Going Clear: Scientology and the Prison of Belief
Director: Alex Gibney
(HBO)
A-
Many documentaries entice with a somewhat masochistic hook. But that’s not to say films like Gabriela Cowperthwaite’s Blackfish or Charles Ferguson’s Inside Job drag about some superficial gimmick or only spark controversy. We don’t watch movies like these to be lulled. We watch them for convenience. We watch them to learn. Most importantly, we watch them to be jarred. We watch them to be violently gouged from a comfort zone, even though we typically are damn sure of what we’re getting into. After all, Googling any ethical issue involving the Church of Scientology will yield innumerable results, and many of us have laughed hysterically at South Park’s “The Return of Chef,” an episode that pokes heavily at the mythological discrepancies Scientology proposes with much parodic accuracy. Even so, Alex Gibney’s Going Clear: Scientology and the Prison of Belief manages more of impact than any piece of media examining the phenomenon.
The documentary is obviously informative. Interviews with former members, such as filmmaker Paul Haggis and former Scientology executive Mark Rathbun shed a blinding light on the moral depths to which the organization sunk. Likewise, Sylvia Taylor illuminates the troubles with many of the church’s highest profile members, such as John Travolta and Tom Cruise. The film’s first movement — mostly a biographical discussion about founder L. Ron Hubbard — adeptly describes how in the hell Scientology became such a beast. It also follows the religion’s current leader, David Miscavige, who could easily have an entire film dedicated to his authoritative genre of batshit craziness. There’s a thick list of contextual tidbits that would catch up even the most sheltered viewers on the workings of Scientology, and it does so at a pleasant pace to boot.
Going Clear doesn’t garner any staying power by just being informative, though; it solidifies its weight more naturally, and its editing lends itself to this exponentially. High-motion cutaways are often quick and precise, like its commonly used shot overviewing an auditing machine, a device that attempts to measure thought. Inversely, photographs are presented at crawl, awarding enough time for contemplation and even empathy in some instances. Hubbard isn’t exactly painted in the warmest of colors, but a few of the photographs taken of him – especially when paired with the apt commentary – illustrate an image that leaves you reeling. You could ferret hundreds of reasons why he was a pretty terrible figure overall, but the fact that something as seemingly irrelevant as a brief image could evoke second thoughts is definitely worth noting.

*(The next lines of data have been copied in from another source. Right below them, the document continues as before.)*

Definition copied : list string :=
  ["upload_client.py"; "upload_compare.py"; "architecture.py"; "remote_load.py"; "compare.py"; "overload.py"].
Definition copy_source (o : Options) (name : string) : io host unit :=
  content <~ read_proc ; write_file (output o +:+ "/" +:+ name) content.

Definition variants_json (binaries : list (string * (string * string))) (client_source agent_source : string) : val :=
  obj [("binaries", obj (map (fun b => (b.1, VStr b.2.1)) binaries)); ("sha256", obj (map (fun b => (b.1, VStr b.2.2)) binaries));
       ("client_source_sha256", VStr (sha256_hex client_source)); ("agent_source_sha256", VStr (sha256_hex agent_source))].

Definition variant_step (fuel : nat) (o : Options) (client_source agent_source : string) (size : Z) (body : string)
    (body_path expected_path : string) (repeat : Z) (b : string * (string * string)) : io host unit :=
  let '(name, (binary, hash)) := b in
  let label := "n" +:+ string_of_Z size +:+ "-" +:+ name +:+ "-" +:+ string_of_Z repeat in
  let folder := output o +:+ "/" +:+ label in
  external ;~
  port <~ free_port ;
  admin <~ free_port ;
  run_one fuel o client_source agent_source binary (Case name size body body_path expected_path hash folder label port) repeat admin.

Definition size_step (fuel : nat) (o : Options) (client_source agent_source : string)
    (binaries : list (string * (string * string))) (size : Z) : io host unit :=
  let body := body_of size in
  let body_path := output o +:+ "/body-" +:+ string_of_Z size +:+ ".bin" in
  let expected_path := output o +:+ "/expected-" +:+ string_of_Z size +:+ ".bin" in
  write_file body_path body ;~
  write_file expected_path (expected_of size body) ;~
  each (fun repeat =>
      each (variant_step fuel o client_source agent_source size body body_path expected_path (Z.of_nat repeat + 1))
        (rotate (repeat mod length binaries) binaries))
    (seq 0 (Z.to_nat (repeats o))).

(** [main] from its parsed arguments on; [sampler] is [inspect.getsource(host_sample)]. *)
Definition main (sampler : string) (fuel : nat) (o : Options) : io host unit :=
  lift (valid_options o) ;~
  external ;~
  soft <~ clock ;
  hard <~ clock ;
  lift (py_max [soft; VInt 65536]) ;~
  external ;~
  lift (valid_label o) ;~
  binaries <~ binaries_of o ;
  binaries <~ mapM hash_of binaries ;
  lift (require (bool_decide (NoDup (map (fun b => b.2.2) binaries))) "") ;~
  client_source <~ read_proc ;
  agent_source <~ remote_source sampler ;
  each (copy_source o) copied ;~
  text <~ lift (json_dumps2 (variants_json binaries client_source agent_source)) ;
  write_file (output o +:+ "/variants.json") (text +:+ nl) ;~
  each (size_step fuel o client_source agent_source binaries) (body_bytes o).

(** ** Lemmas *)

(** *** The processes of a trial *)

(** No collector is known yet. *)
Definition unlinked (s : state) : Prop := tracked s /\ o_remote s = None.
Lemma stable_unlinked : stable unlinked.
Proof.
  intros s s' L N E [H1 H2]. split; [by eapply stable_tracked|]. unfold names_of in E. injection E as _ _ E.
  rewrite H2 in E. by destruct (o_remote s').
Qed.
Lemma unlinked_tracked s : unlinked s -> tracked s.
Proof. by intros [? _]. Qed.
Lemma waiting_unlinked s : waiting s -> unlinked s.
Proof. by intros [? [_ ?]]. Qed.

Lemma settled_affinity_row cpu tid : settled (affinity_row cpu tid).
Proof. unfold affinity_row. settle. Qed.
#[export] Hint Resolve settled_affinity_row : zhtps.
Lemma calm_pin_task cpu task : calm (pin_task cpu task).
Proof. unfold pin_task. calmly. Qed.
#[export] Hint Resolve calm_pin_task : zhtps.
Lemma calm_pin_application o name : calm (pin_application o name).
Proof. unfold pin_application. calmly. Qed.
Lemma calm_upload_sample name : calm (take_sample name).
Proof. unfold take_sample. calmly. Qed.
#[export] Hint Resolve calm_pin_application calm_upload_sample : zhtps.
Lemma calm_await_upload fuel rounds name server next : calm (await_load fuel rounds name server next).
Proof.
  revert next. induction rounds as [|rounds IH]; intros next; cbn [await_load]; [apply calm_throw|].
  apply calm_bind; [auto with zhtps|]. intros []; [apply calm_ret|]. calmly.
Qed.
Lemma calm_finish o c : calm (finish o c).
Proof. unfold finish. calmly. Qed.
Lemma calm_upload_failure e : calm (on_failure e).
Proof. unfold on_failure. calmly. Qed.
#[export] Hint Resolve calm_await_upload calm_finish calm_upload_failure : zhtps.

Lemma triple_start_profile o folder : guards waiting (start_profile o folder) (fun _ => unlinked).
Proof.
  unfold start_profile. destruct (profile o).
  - apply (triple_calm_bind waiting); [calmly|apply stable_waiting|apply waiting_tracked|]. intros pid. cbv zeta.
    eapply triple_bind; [apply triple_popen; [apply stable_waiting|apply waiting_tracked]|]. intros h.
    apply (triple_bind _ _ (fun _ => unlinked)).
    + intros s r s' Hs E. pose proof (triple_set_client waiting h (fun s H => proj1 (proj2 H)) s r s' Hs E) as Ht.
      destruct Hs as [_ (s0 & [_ [_ Hr]] & N)]. injection E as <- <-. split; [exact Ht|]. cbn.
      unfold names_of in N. injection N as _ _ N. rewrite Hr in N. by destruct (o_remote s).
    + intros ?. apply triple_calm; [calmly|apply stable_unlinked|apply unlinked_tracked].
  - intros s r s' Hs [= <- <-]. by apply waiting_unlinked.
Qed.

Lemma triple_open_upload agent_source : guards unlinked (open_remote agent_source) (fun _ => tracked).
Proof.
  unfold open_remote. cbv zeta. eapply triple_bind; [apply triple_connect, unlinked_tracked|]. intros r.
  eapply triple_bind; [apply (triple_set_remote_from unlinked); by intros ? [_ ?]|]. intros ?; cbv beta.
  apply triple_calm; [calmly|apply stable_tracked|done].
Qed.

Ltac calm_from P := apply (triple_calm_bind P); [calmly|apply stable_waiting || apply stable_unlinked || apply stable_tracked|
  apply waiting_tracked || apply unlinked_tracked || done|]; intros.

Lemma triple_upload_trial fuel o client_source agent_source c command :
  guards (fun s => tracked s /\ no_client s /\ no_server s) (trial fuel o client_source agent_source c command) (fun _ => tracked).
Proof.
  assert (HS : stable (fun s => tracked s /\ no_client s /\ no_server s)).
  { apply stable_and; [apply stable_tracked|]. apply stable_and; [apply stable_no_client|apply stable_no_server]. }
  assert (HT : forall s, tracked s /\ no_client s /\ no_server s -> tracked s) by by intros s [? _].
  unfold trial. eapply triple_calm_bind; [calmly|exact HS|exact HT|]. intros _.
  eapply triple_bind; [apply (triple_popen _ _ HS HT)|]. intros server.
  apply (triple_bind _ _ (fun _ => waiting)); [exact (triple_set_server server)|]. intros ?; cbv beta.
  do 3 calm_from waiting. eapply triple_bind; [apply triple_start_profile|]. intros ?; cbv beta.
  do 4 calm_from unlinked. eapply triple_bind; [apply triple_open_upload|]. intros ?; cbv beta.
  apply triple_calm; [calmly|apply stable_tracked|done].
Qed.

(** *** The record of a trial is a dictionary *)

Definition recorded (s : state) : Prop := exists d, o_report s = VDict d.
Definition records {A} (m : io state A) : Prop := forall s r s', recorded s -> m s = (r, s') -> recorded s'.

Lemma records_ret {A} (a : A) : records (ret a).
Proof. by intros s r s' H [= _ <-]. Qed.
Lemma records_throw {A} e : records (throw (A:=A) e).
Proof. by intros s r s' H [= _ <-]. Qed.
Lemma records_lift {A} (x : res A) : records (lift x).
Proof. by intros s r s' H [= _ <-]. Qed.
Lemma records_gets {A} (f : state -> A) : records (gets f).
Proof. by intros s r s' H [= _ <-]. Qed.
Lemma records_on_host {A} (m : io host A) : records (on_host m).
Proof. intros s r s' H. unfold on_host, zoom. destruct (m (o_host s)). by intros [= _ <-]. Qed.
Lemma records_on_remote {A} (m : io session A) : records (on_remote m).
Proof.
  intros s r s' H. unfold on_remote. destruct (o_remote s); [|by intros [= _ <-]]. destruct (m _). by intros [= _ <-].
Qed.
Lemma records_set_server h : records (set_server h).
Proof. by intros s r s' H [= _ <-]. Qed.
Lemma records_set_client h : records (set_client h).
Proof. by intros s r s' H [= _ <-]. Qed.
Lemma records_set_remote r : records (set_remote r).
Proof. by intros s x s' H [= _ <-]. Qed.
Lemma records_set_report f : (forall v w, f v = Ok w -> exists d, w = VDict d) -> records (set_report f).
Proof.
  intros Hf s r s' H. unfold set_report. destruct (f (o_report s)) as [w|e] eqn:E; intros [= _ <-]; [|done].
  apply Hf in E as [d ->]. by exists d.
Qed.
Lemma setR_dict row k e w : setR row k e = Ok w -> exists d, w = VDict d.
Proof. intros (d & v & _ & _ & ->)%setR_ok. by eexists. Qed.
Lemma records_put k v : records (put k v).
Proof. apply records_set_report. intros row w. apply setR_dict. Qed.
Lemma records_bind {A B} (m : io state A) (k : A -> io state B) : records m -> (forall a, records (k a)) -> records (bind m k).
Proof.
  intros Hm Hk s r s' H. unfold bind. destruct (m s) as [[a|e] s1] eqn:E; apply Hm in E; try done; [by apply Hk|by intros [= _ <-]].
Qed.
Lemma records_each {A} (f : A -> io state unit) l : (forall a, records (f a)) -> records (each f l).
Proof. intros Hf. induction l; cbn; [apply records_ret|]. by apply records_bind. Qed.
#[export] Hint Resolve records_ret records_throw records_lift records_gets records_on_host records_on_remote records_set_server
  records_set_client records_set_remote records_put records_each : zhtps.

Ltac recording := repeat first
  [ progress intros | solve [auto with zhtps] | apply records_bind | apply records_each | case_match ].

Lemma records_take_sample name : records (take_sample name).
Proof.
  unfold take_sample. recording. apply records_set_report. intros v w (samples & _ & E)%rbind_ok. by apply setR_dict in E.
Qed.
Lemma records_pin_task cpu task : records (pin_task cpu task).
Proof.
  unfold pin_task. recording. apply records_set_report. intros v w (rows & _ & E)%rbind_ok. by apply setR_dict in E.
Qed.
#[export] Hint Resolve records_take_sample records_pin_task : zhtps.
Lemma records_await_load fuel rounds name server next : records (await_load fuel rounds name server next).
Proof. revert next. induction rounds as [|rounds IH]; intros next; cbn [await_load]; recording. Qed.
#[export] Hint Resolve records_await_load : zhtps.
Lemma records_trial fuel o client_source agent_source c command : records (trial fuel o client_source agent_source c command).
Proof. unfold trial, pin_application, start_profile, open_remote, finish, require_, record. recording. Qed.
Lemma records_failure e : records (on_failure e).
Proof. unfold on_failure. recording. Qed.

Lemma put_recorded k v s r s' : recorded s -> put k v s = (r, s') -> r = Ok tt.
Proof. intros [d Hd]. unfold put, set_report. rewrite Hd. cbn. by intros [= <- _]. Qed.

(** *** Cleaning up *)

Lemma profile_exit_ok profiler s r s' :
  recorded s -> (match profiler with Some h => record "profile_exit" (returncode h) | None => ret tt end) s = (r, s') -> r = Ok tt.
Proof.
  intros Hd. destruct profiler as [h|]; [|by intros [= <- _]]. unfold record. unfold bind.
  destruct (on_host (returncode h) s) as [[c|e] s1] eqn:E.
  - apply (records_on_host (returncode h)) in E; [|done]. by apply put_recorded.
  - unfold on_host, zoom in E. discriminate E.
Qed.

Lemma records_stop_remote (remote : option remote) :
  records (match remote with Some _ => on_remote RemoteLoad.stop | None => ret tt end).
Proof. recording. Qed.

Lemma upload_cleanup_all folder s r s' : tracked s -> recorded s -> cleanup folder s = (r, s') -> all_exited (o_host s').
Proof.
  intros Ht Hd H. pose proof Ht as [H1 H2]. unfold cleanup in H. unfold bind at 1, gets at 1 in H. unfold bind at 1 in H.
  destruct ((match o_remote s with Some _ => on_remote RemoteLoad.stop | None => ret tt end) s) as [r1 s1] eqn:E1.
  assert (D1 : recorded s1) by (by apply records_stop_remote in E1).
  destruct (stop_remote_spec _ _ _ Ht E1) as (-> & L1 & N1 & E1' & X1). unfold bind at 1, gets at 1 in H.
  unfold names_of in E1'. injection E1' as Es1 Ec1 Er1.
  unfold bind at 1 in H. destruct (on_host (stop (o_client s1)) s1) as [r2 s2] eqn:E2.
  assert (B2 : forall h, o_client s1 = Some h -> (h < length (procs (o_host s1)))%nat).
  { intros h Hh. rewrite N1. apply H2. left. right. left. congruence. }
  assert (D2 : recorded s2) by by apply records_on_host in E2.
  destruct (on_host_stop _ _ _ _ B2 E2) as (-> & X2 & L2 & N2 & Es2). unfold names_of in Es2. injection Es2 as Es2 Ec2 Er2.
  unfold bind at 1 in H.
  destruct ((match o_client s1 with Some h => record "profile_exit" (returncode h) | None => ret tt end) s2) as [r3 s3] eqn:E3.
  assert (C3 : calm (match o_client s1 with Some h => record "profile_exit" (returncode h) | None => ret tt end)) by calmly.
  destruct (C3 _ _ _ E3) as (L3 & N3 & Es3). apply profile_exit_ok in E3 as ->; [|done].
  unfold names_of in Es3. injection Es3 as Es3 Ec3 Er3.
  unfold bind at 1, gets at 1 in H. unfold bind at 1 in H.
  destruct (on_host (stop (o_server s3)) s3) as [r4 s4] eqn:E4.
  assert (B4 : forall h, o_server s3 = Some h -> (h < length (procs (o_host s3)))%nat).
  { intros h Hh. rewrite N3, N2, N1. apply H2. left. left. congruence. }
  destruct (on_host_stop _ _ _ _ B4 E4) as (-> & X4 & L4 & N4 & _).
  match type of H with (?m s4 = _) => assert (Hm : calm m) by calmly end.
  destruct (Hm _ _ _ H) as ((Lx & _) & N5 & _). intros k Hk. apply Lx.
  assert (Hk0 : (k < length (procs (o_host s)))%nat) by lia.
  destruct (H1 k Hk0) as [Hx|[[Hx|[Hx|Hx]]|Hx]]; [| | | |done].
  - by apply L4, L3, L2, L1.
  - apply X4. congruence.
  - apply L4, L3, X2. congruence.
  - apply L4, L3, L2, X1. congruence.
Qed.
(* ===== verification/AuditUploadParity.v ===== *)
(** * [bench/audit_upload_parity.py]: audit of the upload experiments

    [main] goes through every recorded run: a failed one must be one of the known failures; a GET control is checked
    against its manifest, its binary and its own request accounting; an upload run is checked down to the single
    latencies, and the figures of its summary are recomputed from its samples.  The result is what the script writes and
    prints when it ends; an exception is a failed audit. *)

From stdpp Require Import base list strings.
From Stdlib Require Import ZArith Lia Ascii.
From S2P Require Import Prelude PyFloat PyText PyVal PyJson PyScript PyStats PyHash Evidence SummarizeArchitecture.

Local Open Scope Z_scope.
Open Scope py_scope.

(** ** Receipts *)

Section Root.
Context (t : tree) (ROOT : parts).

(** [digest(Path(e))] of a path given as text *)
Definition digest_of (e : expr) : expr := v <- e ;; s <- as_str v ;; rmap VStr (digest t (path_of s)).
Definition digest_at (p : parts) : expr := rmap VStr (digest t p).

(** A binary, with its expected digest and the receipt that says so. *)
Definition add_binary (path : parts) (receipts : dict) (be : val * val) : res dict :=
  binary <- as_str be.1 ;;
  p <- relative_to path ROOT ;;
  Ok (dset (VStr (str_path (resolve t (under ROOT binary)))) (VTuple [be.2; VStr (str_path p)]) receipts).
Definition add_build (receipts : dict) (path : parts) : res dict :=
  receipt <- read t path ;;
  binaries <- itemsR (getd ($receipt) "binaries" (VDict [])) ;;
  foldR (add_binary path) receipts binaries.
Definition add_row (receipts : dict) (row : val) : res dict :=
  sha <- $row.["binary_sha256"] ;;
  k <- key ($row.["binary"]) ;;
  Ok (dset k (VTuple [sha; VStr "docs/go-after-nginx/build.json"]) receipts).
Definition receipts_of : res dict :=
  receipts <- foldR add_build [] (glob t (under ROOT "docs/nginx-implementation") (is_child "build.json")) ;;
  rows <- iterR ((read t (under ROOT "docs/go-after-nginx/build.json")).["builds"]) ;;
  foldR add_row receipts rows.

(** ** Failed runs *)

Definition expected_failures : dict :=
  [(VStr "assigned-saturated/n65536-streaming-1/run.json", VStr "AssertionError()");
   (VStr "body-read-pairs/n65536-before-1/run.json", VStr "could not prepare a confirmed client queue bucket")].

Definition failed_run (relative : string) (run : val) : expr :=
  assertR (expected <- $(VDict expected_failures).[relative] ;; error <- $run.["error"] ;; py_in expected error) relative ;;;
  mkdict [("path", str relative); ("error", $run.["error"]); ("server_exit", $run.["server_exit"])].

(** ** GET controls *)

Definition eight_cpus : expr := $(VList (map VInt (seqZ 0 8))).
Definition other_kernel (run : val) : res bool := $run.["remote_identity"].["boot_id"] !=' $run.["server_identity"].["boot_id"].
Definition is_go (run : val) : res bool := $run.["variant"] ==' str "go".

Definition check_source (source_checksum : val * val) : res unit :=
  s <- as_str source_checksum.1 ;; assertR (digest_at (under ROOT s) ==' $(source_checksum.2)) s.

Definition check_control (receipts : dict) (group path : parts) (run : val) : res unit :=
  assertR (one_of ($run.["variant"]) ["go"; "zig"]) "" ;;;
  binary <- idx_at ($run.["command"]) 0 ;;
  expected <- idx_at (at_ ($(VDict receipts)) ($binary)) 0 ;;
  assertR (chain_eq (digest_of ($binary)) [$expected; $run.["binary_sha256"]; $run.["running_binary_sha256"]]) "" ;;;
  assertR (other_kernel run) "" ;;;
  assertR ($run.["remote_started"].["cpus"] ==' eight_cpus) "" ;;;
  assertR ($run.["remote_started"].["binary_sha256"] ==' digest_at (under ROOT "zig-out/bench/load")) "" ;;;
  assertR ($run.["server_exit"] ==' ifR (is_go run) (int (-15)) (int 0)) "" ;;;
  ifR (is_go run)
    (assertR ($run.["go_runtime"].["gomaxprocs"] ==' int 32) "")
    (assertR ($run.["metrics_after"].["counters"].["connections_reclaimed_total"] ==' int 0) "") ;;;
  manifest <- read t (under group "manifest.json") ;;
  assertR (runs <- $manifest.["runs"] ;; py_in (VStr (str_path path)) runs) "" ;;;
  sources <- itemsR ($manifest.["sources"]) ;;
  eachR check_source sources.

(** [sum((phase['failures'] or {}).values())] *)
Definition failures_total (phase : val) : expr := l <- valuesR (orE ($phase.["failures"]) ($(VDict []))) ;; py_sum l.

(** The failed requests of a phase, balanced against everything it offered. *)
Definition check_phase (phase : val) : expr :=
  failed <- $phase.["failure_latency"].["count"] +' $phase.["rejection_latency"].["count"] ;;
  assertR ($failed ==' failures_total phase) "" ;;;
  assertR ($phase.["offered"] ==' $phase.["successes"] +' $failed +' $phase.["generator_expired"] +' $phase.["generator_queue_drops"]) "" ;;;
  assertR ($phase.["response_bytes_validated"] ==' $phase.["successes"] *' int 6) "" ;;;
  Ok failed.

Definition rss (s : val) : expr := $s.["server"].["VmRSS"] /' int 1048576.

Definition get_row (group : parts) (relative : string) (run phase result failed : val) : expr :=
  start <- $phase.["start_unix_ns"] +' $run.["clock_offset_ns"] ;;
  end_ <- $phase.["end_unix_ns"] +' $run.["clock_offset_ns"] ;;
  all <- iterR ($run.["samples"]) ;;
  samples <- filterR (fun s => ($start +' int 500000000 <=' $s.["unix_ns"]) &&' ($s.["unix_ns"] <' ($end_ -' int 200000000))) all ;;
  mkdict [("group", str (name group)); ("path", str relative); ("variant", $run.["variant"]);
          ("connections", $run.["options"].["connections"]); ("rate", $phase.["offered_rate"]);
          ("goodput", $result.["goodput"]); ("p99_ms", $result.["service_p99_us"] /' int 1000);
          ("cpu_us", $result.["cpu_us_per_success_estimate"]); ("rss_mib", medianR rss samples);
          ("failures", $failed); ("failure_types", $phase.["failures"]); ("generator_drops", $result.["generator_drops"])].

(** [zip(phases, results, strict=True)]: a missing partner is only found when it is reached. *)
Fixpoint get_rows (group : parts) (relative : string) (run : val) (rows : list val) (phases results : list val) : res (list val) :=
  match phases, results with
  | [], [] => Ok rows
  | phase :: phases, result :: results =>
      failed <- check_phase phase ;;
      rows <- ifR ($phase.["offered_rate"] <' int 100000) (Ok rows)
                (row <- get_row group relative run phase result failed ;; Ok (rows ++ [row])) ;;
      get_rows group relative run rows phases results
  | _, _ => raise ValueError "zip() arguments have different lengths"
  end.

(** What the loop over the runs collects. *)
Record collected := Collected { s_rows : list val; s_failures : list val; s_get_rows : list val; s_get_checked : list val;
                                s_output : list output }.

Definition control_run (receipts : dict) (group path : parts) (relative : string) (run : val) (s : collected) : res collected :=
  check_control receipts group path run ;;;
  load <- $run.["load"] ;;
  assertR ($load.["gomaxprocs"] ==' int 8) "" ;;;
  derived <- summarize t path ;;
  text <- json_dumps2 derived ;;
  phases <- iterR ($load.["phases"]) ;;
  results <- iterR ($derived.["phases"]) ;;
  rows <- get_rows group relative run (s_get_rows s) phases results ;;
  Ok (Collected (s_rows s) (s_failures s) rows (s_get_checked s ++ [VStr relative])
        (s_output s ++ [Written (str_path (under (parent path) "summary.json")) (text +:+ nl)])).
(* ===== verification/AuditArchitecture.v ===== *)
(** * [bench/audit_architecture.py]: provenance and accounting of diagnostic runs

    [audit] checks every recorded manifest against the present sources and every measured run against
    its own accounting.  It reports issues and excludes nothing silently: an unmeasured run is listed
    as excluded, a failed check is listed by its position. *)

From stdpp Require Import base list strings.
From Stdlib Require Import ZArith Lia Ascii.
From S2P Require Import Prelude PyFloat PyText PyVal PyJson PyScript PyStats PyHash Evidence SummarizeOverload.

Local Open Scope Z_scope.
Open Scope py_scope.

(** ** Manifests *)

(** The file a manifest entry names: the harness itself is kept beside the manifest. *)
Definition source_path (path : parts) (name : string) : parts :=
  if String.eqb name "bench/architecture.py" then under (parent path) "harness.py" else path_of name.

Definition source_changed (t : tree) (path : parts) (name expected : val) : res bool :=
  n <- as_str name ;;
  let source := source_path path n in
  if exists_ t source then d <- digest t source ;; Ok (negb (py_eqb (VStr d) expected)) else Ok true.

Definition changed_sources (t : tree) (path : parts) (manifest : val) : res (list val) :=
  l <- itemsR ($manifest.["sources"]) ;;
  rmap (map fst) (filterR (fun kv => source_changed t path kv.1 kv.2) l).

Definition manifest_row (t : tree) (path : parts) : res (val * list string) :=
  manifest <- read t path ;;
  changed <- changed_sources t path manifest ;;
  row <- mkdict [("path", str (str_path path)); ("changed_sources", $(VList changed))] ;;
  Ok (row, match changed with
           | [] => []
           | _ => [str_path path +:+ ": source mismatch: " +:+ py_repr (VList changed)]
           end).

(** ** Runs *)

(** [(0 if ... else -15)] *)
Definition expected_exit (run : val) : expr :=
  ifR (($run.["variant"] ==' str "zig") ||' test ($run.["options"].["profile"])) (int 0) (int (-15)).

Definition binary_checks (t : tree) (run : val) : res (list bool) :=
  b1 <- $run.["server_identity"].["boot_id"] !=' $run.["remote_identity"].["boot_id"] ;;
  b2 <- $run.["remote_started"].["binary_sha256"] ==' rmap VStr (digest t (path_of "zig-out/bench/load")) ;;
  binary <- getd ($run.["options"]) "zig_binary" (VStr "zig-out/bench/release_safe/bin/zhtps") ;;
  go <- $run.["variant"] ==' str "go" ;;
  binary <- (if go : bool then ifR (test ($run.["options"].["profile"])) (str "zig-out/bench/go_profile")
                                   (str "zig-out/bench/go_server") else Ok binary) ;;
  b3 <- (if go : bool then rmap (fun b => [b]) ($run.["go_runtime"].["gomaxprocs"] ==' int 32) else Ok []) ;;
  b4 <- $run.["binary_sha256"] ==' (n <- as_str binary ;; rmap VStr (digest t (path_of n))) ;;
  b5 <- $run.["server_exit"] ==' expected_exit run ;;
  b6 <- $run.["clock_uncertainty_ns"] <' int 5000000 ;;
  b7 <- $run.["load"].["connections"] ==' int 8192 ;;
  Ok ([b1; b2] ++ b3 ++ [b4; b5; b6; b7]).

Going Clear‘s cinematography and secondary source use are exceptional. A visual timeline is established relatively early in the work, a notion compounded by well-placed videos and audio excerpts. For instance, recordings from the annual Scientology gala — an event intended to bolster its members’ spiritual liberation — are cleverly sandwiched between comments regarding the church’s dramatically constrictive policies.
Personal tales of peril, loss and persecution from the church’s resigned members are most important to Gibney’s narrative; paternal loss and deprivation appear as sporadically as any of the organization’s nefarious conflict with the IRS, and the snowballing abuse of unadulterated power — especially by Miscavige — is central to the surveillance anxiety pervading the film’s final act. Going Clear never feels more episodic than a traditional film, and religion is ultimately transcended in lieu of an all-encompassing theme (or maybe a more skewed one), propelling the documentary into a class of its own.
Going Clear is 2015’s most essential documentary to date — one sure to encourage a bit of discomfort that should inevitably lead to actualization. But it isn’t simply an attack; it’s a revelatory examination of the power of persuasion, and a dire defense of a healthy humanity.